:: RAW DATA

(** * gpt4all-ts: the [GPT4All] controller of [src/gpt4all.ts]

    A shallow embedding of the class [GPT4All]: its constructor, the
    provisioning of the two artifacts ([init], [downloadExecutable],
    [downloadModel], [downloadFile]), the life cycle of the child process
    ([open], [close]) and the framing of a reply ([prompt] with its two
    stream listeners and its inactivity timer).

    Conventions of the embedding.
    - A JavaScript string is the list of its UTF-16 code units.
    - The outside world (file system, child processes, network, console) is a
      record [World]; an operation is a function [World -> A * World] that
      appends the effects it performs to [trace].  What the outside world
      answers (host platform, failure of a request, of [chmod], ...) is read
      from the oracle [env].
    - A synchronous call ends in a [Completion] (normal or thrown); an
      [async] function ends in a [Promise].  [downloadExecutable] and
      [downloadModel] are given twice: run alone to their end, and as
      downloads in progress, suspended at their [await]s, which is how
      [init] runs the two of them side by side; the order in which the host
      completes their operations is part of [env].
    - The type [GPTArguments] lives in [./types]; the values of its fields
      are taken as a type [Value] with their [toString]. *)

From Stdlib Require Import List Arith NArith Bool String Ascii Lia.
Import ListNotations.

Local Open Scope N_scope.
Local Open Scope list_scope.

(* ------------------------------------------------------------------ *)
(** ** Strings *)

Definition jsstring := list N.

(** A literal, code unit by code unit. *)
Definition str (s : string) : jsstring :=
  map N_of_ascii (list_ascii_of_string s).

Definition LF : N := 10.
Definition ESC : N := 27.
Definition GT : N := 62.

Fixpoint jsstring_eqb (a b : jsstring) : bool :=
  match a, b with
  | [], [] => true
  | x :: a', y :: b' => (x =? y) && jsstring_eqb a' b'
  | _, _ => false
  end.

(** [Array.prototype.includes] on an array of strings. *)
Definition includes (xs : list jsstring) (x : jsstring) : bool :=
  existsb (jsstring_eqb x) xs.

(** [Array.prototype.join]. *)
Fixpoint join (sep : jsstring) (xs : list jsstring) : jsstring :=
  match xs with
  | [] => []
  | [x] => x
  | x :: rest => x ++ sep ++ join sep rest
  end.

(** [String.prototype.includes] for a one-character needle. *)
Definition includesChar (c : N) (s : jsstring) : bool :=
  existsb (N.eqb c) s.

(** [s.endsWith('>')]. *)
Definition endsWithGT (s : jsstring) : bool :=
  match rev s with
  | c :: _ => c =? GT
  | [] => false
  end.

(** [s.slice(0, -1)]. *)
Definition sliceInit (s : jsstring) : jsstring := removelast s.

::::

Quote, without any change, each line from the one that contains "- The type [GPTArguments]" through the end of the material.

→ ANSWER AREA
    - The type [GPTArguments] lives in [./types]; the values of its fields
      are taken as a type [Value] with their [toString]. *)

From Stdlib Require Import List Arith NArith Bool String Ascii Lia.
Import ListNotations.

Local Open Scope N_scope.
Local Open Scope list_scope.

(* ------------------------------------------------------------------ *)
(** ** Strings *)

Definition jsstring := list N.

(** A literal, code unit by code unit. *)
Definition str (s : string) : jsstring :=
  map N_of_ascii (list_ascii_of_string s).

Definition LF : N := 10.
Definition ESC : N := 27.
Definition GT : N := 62.

Fixpoint jsstring_eqb (a b : jsstring) : bool :=
  match a, b with
  | [], [] => true
  | x :: a', y :: b' => (x =? y) && jsstring_eqb a' b'
  | _, _ => false
  end.

(** [Array.prototype.includes] on an array of strings. *)
Definition includes (xs : list jsstring) (x : jsstring) : bool :=
  existsb (jsstring_eqb x) xs.

(** [Array.prototype.join]. *)
Fixpoint join (sep : jsstring) (xs : list jsstring) : jsstring :=
  match xs with
  | [] => []
  | [x] => x
  | x :: rest => x ++ sep ++ join sep rest
  end.

(** [String.prototype.includes] for a one-character needle. *)
Definition includesChar (c : N) (s : jsstring) : bool :=
  existsb (N.eqb c) s.

(** [s.endsWith('>')]. *)
Definition endsWithGT (s : jsstring) : bool :=
  match rev s with
  | c :: _ => c =? GT
  | [] => false
  end.

(** [s.slice(0, -1)]. *)
Definition sliceInit (s : jsstring) : jsstring := removelast s.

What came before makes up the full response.